Labetalol. A reappraisal of its pharmacology, pharmacokinetics and therapeutic use in hypertension and ischaemic heart disease.

Since labetalol was first reviewed in the Journal (1978), its scope of therapeutic use has expanded and become better defined. Labetalol is an adrenoceptor blocking drug with combined alpha- and beta-blocking properties. These result in a more favourable haemodynamic profile for labetalol compared with 'pure' beta-blockers or pure alpha-blockers, but also contribute to a wider range, but not an overall increased incidence, of adverse effects. The drug is effective and well-tolerated in patients with all grades of hypertension, but is of particular value in special subgroups such as Black patients, the elderly and patients with renal hypertension.

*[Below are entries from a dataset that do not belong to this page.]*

(* ===== verification/ArpCache.v ===== *)
(** * The ARP cache ([sr_arpcache.c])

    The cache holds up to [SR_ARPCACHE_SZ] mappings from IP to MAC addresses and
    a queue of pending ARP requests, each with the packets that wait for its
    answer.  Every operation of this file runs under the cache's lock; the
    sweep over the pending requests, which calls back into the router, is in
    the file Sweep. *)

From stdpp Require Import gmap.
From S2P Require Export Instance.

(** ** Looking a mapping up *)

(** [for (i = 0; i < SR_ARPCACHE_SZ; i++) if (valid && ip == ip) entry = ...;]
    there is no [break]: the last match is kept. *)
Fixpoint lookup_loop (l : list sr_arpentry) (ip : Z) (entry : option sr_arpentry)
    : option sr_arpentry :=
  match l with
  | [] => entry
  | x :: l' =>
      lookup_loop l' ip (if ent_valid x && (ent_ip x =? ip) then Some x else entry)
  end.

(** The result is a copy in memory of its own. *)
Definition sr_arpcache_lookup (ip : Z) : R (option sr_arpentry) :=
  c ← gets cache;
  match lookup_loop (entries c) ip None with
  | None => mret None
  | Some entry =>
      ok ← malloc AllocEntryCopy;
      if ok : bool then mret (Some entry) else throw (Undefined NullDeref)
  end.

(** ** Queueing a packet behind a request *)

Fixpoint find_req (ip : Z) (l : list sr_arpreq) : option sr_arpreq :=
  match l with
  | [] => None
  | r :: l' => if req_ip r =? ip then Some r else find_req ip l'
  end.

(** An update of the node at an address. *)
Definition update_req (a : nat) (f : sr_arpreq → sr_arpreq) (c : sr_arpcache) : sr_arpcache :=
  mk_cache (entries c)
    ((λ r, if (req_addr r =? a)%nat then f r else r) <$> requests c) (next_addr c).

Definition push_packet (p : sr_packet) (r : sr_arpreq) : sr_arpreq :=
  mk_req (req_addr r) (req_ip r) (req_sent r) (req_times_sent r) (p :: req_packets r).

(** [calloc (1, sizeof (struct sr_arpreq))], put at the front of the queue. *)
Definition push_req (ip : Z) (c : sr_arpcache) : sr_arpcache :=
  mk_cache (entries c) (mk_req (next_addr c) ip 0 0 [] :: requests c) (S (next_addr c)).

Definition modify_cache (f : sr_arpcache → sr_arpcache) : R unit :=
  modify (λ s, set_cache (f (cache s)) s).

Definition malloc_unchecked (a : alloc_site) : R unit :=
  ok ← malloc a;
  if ok : bool then mret tt else throw (Undefined NullDeref).

(** Returns the address of the request.  [packet] and [iface] are pointers that
    may be null. *)
Definition sr_arpcache_queuereq (ip : Z) (packet : option buf) (packet_len : Z)
    (iface : option cstr) : R nat :=
  c ← gets cache;
  req ← match find_req ip (requests c) with
        | Some r => mret (req_addr r)
        | None =>
            malloc_unchecked AllocReq;;
            modify_cache (push_req ip);;
            mret (next_addr c)
        end;
  match packet, iface with
  | Some packet, Some iface =>
      if packet_len =? 0 then mret req
      else
        malloc_unchecked AllocPacket;;
        malloc_unchecked AllocPacketBuf;;
        b ← lift OutOfBounds (load_bytes (Z.to_nat packet_len) 0 packet);
        malloc_unchecked AllocPacketIface;;
        n ← lift OutOfBounds (strncpy sr_IFACE_NAMELEN iface);
        modify_cache (update_req req (push_packet (mk_packet b packet_len n)));;
        mret req
  | _, _ => mret req
  end.

(** ** Inserting a mapping *)

(** The walk that takes the request for [ip] off the queue. *)
Fixpoint unlink_ip (ip : Z) (l : list sr_arpreq) : option sr_arpreq * list sr_arpreq :=
  match l with
  | [] => (None, [])
  | r :: l' =>
      if req_ip r =? ip then (Some r, l')
      else let '(o, l'') := unlink_ip ip l' in (o, r :: l'')
  end.

(** The slot to write: the valid entry of [ip], or else the first free one. *)
Fixpoint insert_slot (i : nat) (l : list sr_arpentry) (ip : Z) (slot : option nat)
    : option nat :=
  match l with
  | [] => slot
  | x :: l' =>
      if ent_valid x && (ent_ip x =? ip) then Some i
      else insert_slot (S i) l' ip
             (if bool_decide (slot = None) && negb (ent_valid x) then Some i else slot)
  end.

Definition insert_entries (l : list sr_arpentry) (mac : buf) (ip t : Z) : list sr_arpentry :=
  match insert_slot 0 l ip None with
  | Some slot => <[slot := mk_entry mac ip t true]> l
  | None => l
  end.

(** The request taken off the queue belongs to the caller. *)
Definition sr_arpcache_insert (mac : buf) (ip : Z) : R (option sr_arpreq) :=
  e ← ask;
  c ← gets cache;
  m ← lift OutOfBounds (load_bytes ETHER_ADDR_LEN 0 mac);
  let '(req, rest) := unlink_ip ip (requests c) in
  modify_cache (λ c, mk_cache (insert_entries (entries c) m ip (now e)) rest (next_addr c));;
  mret req.

(** ** Destroying a request *)

Fixpoint unlink_addr (a : nat) (l : list sr_arpreq) : list sr_arpreq :=
  match l with
  | [] => []
  | r :: l' => if (req_addr r =? a)%nat then l' else r :: unlink_addr a l'
  end.

(** A request that is not on the queue is only freed. *)
Definition sr_arpreq_destroy (entry : option nat) : R unit :=
  match entry with
  | None => mret tt
  | Some a =>
      modify_cache (λ c, mk_cache (entries c) (unlink_addr a (requests c)) (next_addr c))
  end.

(** Following a pointer to a request that should be on the queue. *)
Fixpoint req_at (a : nat) (l : list sr_arpreq) : option sr_arpreq :=
  match l with
  | [] => None
  | r :: l' => if (req_addr r =? a)%nat then Some r else req_at a l'
  end.

Definition deref_req (a : nat) : R sr_arpreq :=
  c ← gets cache;
  lift UseAfterFree (req_at a (requests c)).

(** ** Start and expiry *)

Definition zero_entry : sr_arpentry := mk_entry (replicate ETHER_ADDR_LEN 0) 0 0 false.

Definition sr_arpcache_init : R unit :=
  modify_cache (λ c, mk_cache (replicate SR_ARPCACHE_SZ zero_entry) [] (next_addr c)).

(** [sr_arpcache_timeout] invalidates the entries older than the time-out. *)
Definition expire (curtime : Z) (x : sr_arpentry) : sr_arpentry :=
  if ent_valid x && (SR_ARPCACHE_TO <? curtime - ent_added x)
  then mk_entry (ent_mac x) (ent_ip x) (ent_added x) false else x.

Definition expire_entries (curtime : Z) (c : sr_arpcache) : sr_arpcache :=
  mk_cache (expire curtime <$> entries c) (requests c) (next_addr c).

(** ** Valid entries *)

Definition valid_at (l : list sr_arpentry) (i : nat) (ip : Z) (x : sr_arpentry) : Prop :=
  l !! i = Some x ∧ ent_valid x = true ∧ ent_ip x = ip.

Definition unique_valid (l : list sr_arpentry) : Prop :=
  ∀ i j x y, l !! i = Some x → l !! j = Some y →
    ent_valid x = true → ent_valid y = true → ent_ip x = ent_ip y → i = j.

Lemma lookup_loop_none l ip entry :
  (∀ i x, ¬ valid_at l i ip x) → lookup_loop l ip entry = entry.
Proof.
  revert entry. induction l as [|x l IH]; intros entry H; [done|]. simpl.
  rewrite IH; [|intros i y Hy; by apply (H (S i) y)].
  destruct (ent_valid x) eqn:Hv; [|done]. simpl.
  destruct (Z.eqb_spec (ent_ip x) ip); [|done]. exfalso. by apply (H O x).
Qed.

(** With at most one valid entry per address, the loop returns that entry. *)
Lemma lookup_loop_some l ip entry i x :
  unique_valid l → valid_at l i ip x → lookup_loop l ip entry = Some x.
Proof.
  revert entry i. induction l as [|y l IH]; intros entry i Hu (Hi & Hv & Hip); [done|].
  simpl. destruct i as [|i].
  - injection Hi as ->. rewrite Hv, (proj2 (Z.eqb_eq _ _) Hip). simpl.
    apply lookup_loop_none. intros j z (Hj & Hvz & Hz).
    assert (0 = S j)%nat; [|done]. by apply (Hu _ _ x z); [..|congruence].
  - eapply IH; [|by split]. intros j k z w Hj Hk Hz Hw Hzw.
    assert (S j = S k); [|lia]. by eapply (Hu (S j) (S k)).
Qed.

Lemma lookup_loop_valid l ip x :
  lookup_loop l ip None = Some x → ∃ i, valid_at l i ip x.
Proof.
  assert (∀ entry, lookup_loop l ip entry = Some x →
    entry = Some x ∨ ∃ i, valid_at l i ip x) as H.
  { induction l as [|y l IH]; intros entry H; [by left|]. simpl in H.
    apply IH in H as [H|(i & H)]; [|right; by exists (S i)].
    destruct (ent_valid y) eqn:Hv; simpl in H; [|by left].
    destruct (Z.eqb_spec (ent_ip y) ip); [|by left].
    injection H as ->. right. by exists O. }
  intros Hl. destruct (H None Hl) as [|?]; [done|eauto].
Qed.

(** ** The slot of an insertion *)

Abbreviation holds_ip ip := (λ x : sr_arpentry, ent_valid x && (ent_ip x =? ip) = true).
Abbreviation is_free := (λ x : sr_arpentry, ent_valid x = false).

Lemma insert_slot_find k l ip slot :
  insert_slot k l ip slot =
    match list_find (holds_ip ip) l with
    | Some (i, _) => Some (k + i)%nat
    | None =>
        match slot with
        | Some s => Some s
        | None => (λ p, (k + p.1)%nat) <$> list_find is_free l
        end
    end.
Proof.
  revert k slot. induction l as [|x l IH]; intros k slot; [by destruct slot|].
  simpl. destruct (ent_valid x) eqn:Hv, (Z.eqb_spec (ent_ip x) ip) as [He|He]; simpl.
  - f_equal. lia.
  - rewrite andb_false_r, IH.
    destruct (list_find (holds_ip ip) l) as [[i y]|]; simpl; [f_equal; lia|].
    destruct slot; [done|]. destruct (list_find is_free l) as [[i y]|]; simpl; [f_equal; lia|done].
  - rewrite andb_true_r, IH.
    destruct (list_find (holds_ip ip) l) as [[i y]|]; simpl; [f_equal; lia|].
    destruct slot; simpl; [done|]. f_equal. lia.
  - rewrite andb_true_r, IH.
    destruct (list_find (holds_ip ip) l) as [[i y]|]; simpl; [f_equal; lia|].
    destruct slot; simpl; [done|]. f_equal. lia.
Qed.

While comparative studies are not extensive, available data show that the drug reduces blood pressure to a similar extent, and in a similar proportion of patients, as 'pure' beta-blockers such as propranolol, pure alpha-blockers such as prazosin, calcium antagonists (nifedipine, verapamil), and centrally acting drugs (clonidine and methyldopa). Labetalol is very effective in hypertensive pregnant women and in hypertensive crises, where it provides good control of blood pressure without serious adverse effects, and where few therapeutic options exist. Few controlled studies have investigated the use of labetalol in deliberate induction of hypotension or prevention of hypertension during anaesthesia, and also in patients with ischaemic heart disease. However, available evidence suggests a role for labetalol in these indications and further studies should aid in clarification of its efficacy in these areas. Thus, with its broad scope of therapeutic use in hypertension labetalol remains an important therapeutic option, and the drug may well find an additional place in the treatment of myocardial ischaemia if further evidence confirms encouraging preliminary findings.